Freestyle Fellowship - Griots du centre-ville
LABEL: Be With RecordsLe vinyle original est aujourd'hui extrêmement rare, et bien sûr, le son en pâtit puisqu'il n'a pas été officiellement commercialisé en double album. Cette réédition de Be With remédie à ces deux problèmes et, pour être complète, inclut également « Pure Thought », titre phare de la version CD. Ce formidable exemple de hip-hop créatif sonne mieux que jamais.
Freestyle Fellowship comptait parmi les premiers groupes de rap californiens à la technique époustouflante. Mikah 9, PEACE, Aceyalone et Self Jupiter, accompagnés de DJ Kiilu, ont forgé leur talent lyrique légendaire dans l'atmosphère ultra-compétitive du Good Life Cafe. Fondé à Leimert Park, dans le sud de Los Angeles, en décembre 1989, ce café-épicerie bio à l'ambiance décontractée était le lieu de rencontre des meilleurs rappeurs de la ville, venus y faire étalage de leurs talents d'improvisation lors des scènes ouvertes du jeudi soir.
Innercity Griots a été décrit comme la pierre de Rosette du rap.
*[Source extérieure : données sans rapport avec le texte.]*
(** C3. The spawn changes the food alone; its candidates are exactly the
    board cells outside the occupied set; the food it sets is one of them,
    and any of them can be drawn; it sets no food exactly when every board
    cell is occupied; and a growing tick whose spawn sets no food returns
    WIN. *)
Theorem C3_spawn_food (r : nat) (self : SnakeGame) :
  let self' := state_of (_spawn_food r self) in
  _spawn_food r self = Ok tt (set_food (food self') self)
  ∧ (∀ p, p ∈ empty_cells self
          <-> in_bounds self p = true ∧ p ∉ snake_positions self)
  ∧ (∀ p, food self' = Some p -> p ∈ empty_cells self)
  ∧ (∀ p, p ∈ empty_cells self ->
          ∃ r', food (state_of (_spawn_food r' self)) = Some p)
  ∧ (food self' = None
     <-> ∀ p, in_bounds self p = true -> p ∈ snake_positions self)
  ∧ (∀ head rest,
       food self = Some (step_head self head) ->
       snake self = head :: rest ->
       in_bounds self (step_head self head) = true ->
       step_head self head ∉ snake_positions self ->
       let after := state_of (_spawn_food r (grown (step_head self head) self)) in
       food after = None ->
       _update r self = Ok WIN after).
Proof.
  cbv zeta. split; [apply _spawn_food_unfold|].
  split; [apply elem_of_empty_cells|]. split; [|split; [|split]].
  - intros p. rewrite spawned_food. apply random_choice_elem_of.
  - intros p Hp. apply random_choice_any in Hp as [r' Hr'].
    exists r'. by rewrite spawned_food.
  - rewrite spawned_food_None. split.
    + intros Hnil p Hin. destruct (decide (p ∈ snake_positions self)); [done|].
      assert (p ∈ empty_cells self) as Hp by by apply elem_of_empty_cells.
      rewrite Hnil in Hp. by apply elem_of_nil in Hp.
    + intros Hfull. destruct (empty_cells self) as [|p cells] eqn:Hcells; [done|].
      assert (p ∈ empty_cells self) as Hp by (rewrite Hcells; left).
      apply elem_of_empty_cells in Hp as [Hin Hfree]. by apply Hfull in Hin.
  - intros head rest Hfood Hsnake Hin Hfree Hnone.
    apply _update_tick. by eapply tick_eat_win.
Qed.

Lemma C3_witness :
  _update 0 packed
  = Ok WIN (state_of (_spawn_food 0 (grown (mkPoint 0 9) packed))).
Proof.
  refine (proj2 (proj2 (proj2 (proj2 (proj2 (C3_spawn_food 0 packed)))))
            (mkPoint 1 9) (tail (snake packed)) _ _ _ _ _).
  - reflexivity.
  - vm_compute. reflexivity.
  - reflexivity.
  - apply (bool_decide_unpack _). vm_compute. reflexivity.
  - vm_compute. reflexivity.
Defined.

(** Running a fresh snake into the right wall: four moves, then the head
    at (9,5) has nowhere to go. *)
Example wall_collision :
  ∃ self', (_reset_game 0;; _update 0;; _update 0;; _update 0;; _update 0;;
            _update 0) new10 = Ok COLLISION self'
    ∧ head (snake self') = Some (mkPoint 9 5).
Proof. eexists. split; [vm_compute; reflexivity|]. reflexivity. Qed.

(** Food right in front of a fresh snake: one tick eats it. *)
Example eat_first_food :
  ∃ self', (_reset_game 53;; _update 7) new10 = Ok RUNNING self'
    ∧ score self' = 1 ∧ length (snake self') = 4%nat
    ∧ food self' = Some (mkPoint 7 0).
Proof. eexists. split; [vm_compute; reflexivity|]. by vm_compute. Qed.

(** ** Direction requests *)

(** Every direction can be requested by some key. *)
Lemma direction_map_onto (d : Direction) : ∃ key, direction_map !! key = Some d.
Proof.
  destruct d;
    [exists (ord "w") | exists (ord "s") | exists (ord "a") | exists (ord "d")];
    reflexivity.
Qed.

Lemma is_opposite_spec (d d' : Direction) :
  is_opposite d d' = true
  <-> match d with UP => DOWN | DOWN => UP | LEFT => RIGHT | RIGHT => LEFT end
      = d'.
Proof. destruct d, d'; cbn; split; (done || discriminate). Qed.

(** On a board of at least 10x10 some cell stays free around a snake laid
    in the middle row. *)
Lemma corner_free (self : SnakeGame) (l : list Point) :
  10 <= width self -> 10 <= height self ->
  snake_positions self = list_to_set l ->
  Forall (fun p => y p = height self `div` 2) l ->
  empty_cells self ≠ [].
Proof.
  intros Hw Hh Hset Hrow Hnil.
  assert (mkPoint 0 0 ∈ empty_cells self) as Hin.
  { apply elem_of_empty_cells. split.
    - unfold in_bounds. cbn. lia.
    - rewrite Hset, elem_of_list_to_set. intros Hp.
      rewrite Forall_forall in Hrow. apply Hrow in Hp. cbn in Hp.
      pose proof (Z.div_le_lower_bound (height self) 2 5). lia. }
  rewrite Hnil in Hin. by apply elem_of_nil in Hin.
Qed.

(** C4. A key mapped to direction [d] replaces the pending direction by
    [d] when [d] is neither the current direction nor its opposite, and
    otherwise leaves the engine as it was; so after a reset (moving RIGHT) a
    request for LEFT is dropped and the next tick runs on to the right
    instead of colliding. *)
Theorem C4_direction_admission (self : SnakeGame) (key : Z) (d : Direction) :
  direction_map !! key = Some d ->
  (d ≠ direction self ∧ is_opposite d (direction self) = false ->
     _handle_key key self
     = Ok tt (set_needs_redraw true (set_next_direction d self)))
  ∧ (¬ (d ≠ direction self ∧ is_opposite d (direction self) = false) ->
     _handle_key key self = Ok tt self)
  ∧ (d = LEFT -> 10 <= width self -> 10 <= height self ->
     ∀ r r', ∃ self',
       (_reset_game r;; _handle_key key;; _update r') self = Ok RUNNING self'
       ∧ direction self' = RIGHT
       ∧ head (snake self')
         = Some (mkPoint (width self `div` 2 + 1) (height self `div` 2))).
Proof.
  intros Hkey. split; [|split].
  - intros [Hne Hopp]. rewrite _handle_key_unfold, Hkey, Hopp.
    by rewrite bool_decide_eq_false_2.
  - intros Hrej. rewrite _handle_key_unfold, Hkey.
    destruct (is_opposite d (direction self)); [done|].
    case_bool_decide; [done|]. tauto.
  - intros -> Hw Hh r r'. unfold mbind at 1 2, M_bind.
    rewrite _reset_game_unfold, _spawn_food_unfold.
    rewrite _handle_key_unfold, Hkey. cbn [direction set_food placed].
    change (is_opposite LEFT RIGHT) with true. cbn [negb andb].
    set (mid_x := width self `div` 2). set (mid_y := height self `div` 2).
    set (start := set_food _ _).
    pose proof (Z.div_mod (width self) 2 ltac:(lia)) as Hx.
    pose proof (Z.mod_pos_bound (width self) 2 ltac:(lia)) as Hx'.
    pose proof (Z.div_mod (height self) 2 ltac:(lia)) as Hy.
    pose proof (Z.mod_pos_bound (height self) 2 ltac:(lia)) as Hy'.
    fold mid_x in Hx. fold mid_y in Hy.
    assert (is_Some (food start)) as [food0 Hfood].
    { unfold start. cbn [food set_food]. rewrite spawned_food.
      apply random_choice_is_Some.
      apply (corner_free _ (snake (placed self))); [done..|].
      repeat constructor. }
    assert (in_bounds start (mkPoint (mid_x + 1) mid_y) = true) as Hin.
    { unfold in_bounds. cbn. lia. }
    assert (mkPoint (mid_x + 1) mid_y ∉ snake_positions start) as Hfree.
    { cbn. rewrite !elem_of_union, !elem_of_singleton, elem_of_empty.
      intros [[=]|[[=]|[[=]|[]]]]; lia. }
    assert (step_head start (mkPoint mid_x mid_y) = mkPoint (mid_x + 1) mid_y)
      as Hstep by (unfold step_head, translate; cbn; f_equal; lia).
    destruct (decide (mkPoint (mid_x + 1) mid_y = food0)) as [<-|Hne].
    + set (after := state_of (_spawn_food r' (grown (mkPoint (mid_x + 1) mid_y) start))).
      exists (set_needs_redraw true after). split; [|done].
      apply _update_tick.
      pose proof (tick_eat_run r' start (mkPoint mid_x mid_y)
        [mkPoint (mid_x - 1) mid_y; mkPoint (mid_x - 2) mid_y] after) as Htick.
      rewrite Hstep in Htick. apply Htick; try done.
      unfold after. rewrite spawned_food. apply random_choice_is_Some.
      eapply (corner_free _ (snake (grown _ start))); [done..|].
      repeat constructor.
    + pose proof (tick_move r' start food0 (mkPoint mid_x mid_y)
        [mkPoint (mid_x - 1) mid_y; mkPoint (mid_x - 2) mid_y]) as Htick.
      rewrite Hstep in Htick. eexists. split.
      * apply _update_tick, Htick; try done; [by left|]. cbn. set_solver.
      * done.
Qed.

Lemma C4_witness :
  ∃ self',
    (_reset_game 0;; _handle_key (ord "a");; _update 0) new10 = Ok RUNNING self'
    ∧ direction self' = RIGHT
    ∧ head (snake self') = Some (mkPoint 6 5).
Proof.
  refine (proj2 (proj2 (C4_direction_admission new10 (ord "a") LEFT _))
            _ _ _ 0%nat 0%nat); [reflexivity.. | cbn; lia | cbn; lia].
Defined.

(** A turn that is admitted, and the reversal that is not. *)
Example turn_up_admitted :
  next_direction (state_of ((_reset_game 0;; _handle_key curses.KEY_UP) new10))
  = UP.
Proof. vm_compute. reflexivity. Qed.

Example reversal_dropped :
  (_reset_game 0;; _handle_key curses.KEY_LEFT) new10 = _reset_game 0 new10.
Proof. vm_compute. reflexivity. Qed.

(** ** The order of the body update *)

(** C5, as stated, fails on the coiled snake: the tick returns RUNNING with
    the new head (5,5) in the companion set, while the spec-order [advance]
    gives the same sequence but a set without it. *)
Lemma C5_counterexample :
  ∃ self',
    _update 0 coiled = Ok RUNNING self'
    ∧ self' = uncoiled
    ∧ growing coiled = false
    ∧ (snake self', snake_positions self')
      ≠ spec_advance (mkPoint 5 5) false (snake coiled, snake_positions coiled)
    ∧ mkPoint 5 5 ∈ snake_positions self'
    ∧ mkPoint 5 5
      ∉ (spec_advance (mkPoint 5 5) false
           (snake coiled, snake_positions coiled)).2.
Proof.
  eexists. split; [vm_compute; reflexivity|].
  split; [vm_compute; reflexivity|]. split; [reflexivity|].
  assert (mkPoint 5 5
    ∉ (spec_advance (mkPoint 5 5) false
         (snake coiled, snake_positions coiled)).2) as Hout.
  { apply (bool_decide_unpack _). vm_compute. reflexivity. }
  assert (mkPoint 5 5
    ∈ snake_positions (set_needs_redraw true
        (moved (mkPoint 5 5) (mkPoint 5 5) coiled))) as Hin.
  { apply (bool_decide_unpack _). vm_compute. reflexivity. }
  split; [|split; [exact Hin|exact Hout]].
  intros Heq. apply Hout. rewrite <- Heq. exact Hin.
Qed.

(** C5, amended. A non-colliding tick of an engine without food returns
    WIN at once and changes nothing.  On every other non-colliding tick the
    program drops the tail first (when not growing) and adds the new head
    after; the resulting sequence is that of the spec-order [advance] in
    every case, and the resulting set is that of the spec-order [advance]
    whenever the tick is growing or the new head is not the current tail.
    When a non-growing tick steps onto the current tail, the program's set
    contains the new head and the spec-order set does not. *)
Theorem C5_advance_order (r : nat) (self self' : SnakeGame) (st : GameState) :
  _update r self = Ok st self' ->
  st ≠ COLLISION ->
  match food self, snake self with
  | None, _ => st = WIN ∧ self' = self
  | Some _, [] => False
  | Some _, head :: rest =>
      let new_head := step_head self head in
      let tail := tail_of head rest in
      let spec := spec_advance new_head (growing self)
                    (snake self, snake_positions self) in
      snake self' = spec.1
      ∧ snake_positions self'
        = {[new_head]} ∪ (if growing self then snake_positions self
                          else snake_positions self ∖ {[tail]})
      ∧ (growing self = true ∨ new_head ≠ tail ->
         snake_positions self' = spec.2)
      ∧ (growing self = false ∧ new_head = tail ->
         snake_positions self' = {[new_head]} ∪ spec.2 ∧ new_head ∉ spec.2)
  end.
Proof.
  intros Hup Hst. apply _update_tick in Hup. unfold growing.
  inversion Hup as [Hnone|? ? ? ? Hs|? ? ? ? Hs
    |head rest ? Hfood Hsnake ? ? ->|head rest ? Hfood Hsnake ? ? ->
    |food0 head rest Hfood Hsnake ? Hne]; subst; try done.
  - by rewrite Hnone.
  - rewrite Hfood, Hsnake. cbv zeta.
    rewrite bool_decide_eq_true_2 by done. cbn. rewrite Hsnake.
    do 3 (split; [done|]). by intros [[=] _].
  - rewrite Hfood, Hsnake. cbv zeta.
    rewrite bool_decide_eq_true_2 by done. cbn. rewrite Hsnake.
    do 3 (split; [done|]). by intros [[=] _].
  - rewrite Hfood, Hsnake. cbv zeta.
    rewrite bool_decide_eq_false_2 by done.
    destruct (snake_split head rest) as (front & Hfront & Hremove).
    unfold spec_advance. cbn [fst snd].
    assert (last (step_head self head :: head :: rest)
            = Some (tail_of head rest)) as ->.
    { rewrite Hfront, app_comm_cons. apply last_snoc. }
    change (removelast (step_head self head :: head :: rest))
      with (step_head self head :: removelast (head :: rest)).
    cbn. rewrite Hsnake. do 2 (split; [done|]). split.
    + intros [[=]|Hne']. set_solver.
    + intros [_ <-]. split; set_solver.
Qed.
Leurs textes denses et percutants, ainsi que leur interaction remarquable, leur ont rapidement valu l'attention et le respect de la scène hip-hop underground new-yorkaise. Échangeant des rimes acrobatiques avec une agilité et une grâce frénétiques, les membres du groupe utilisaient leurs voix comme de véritables instruments, tels de véritables virtuoses, et improvisaient des couplets à la manière d'un solo de saxophone de Coltrane.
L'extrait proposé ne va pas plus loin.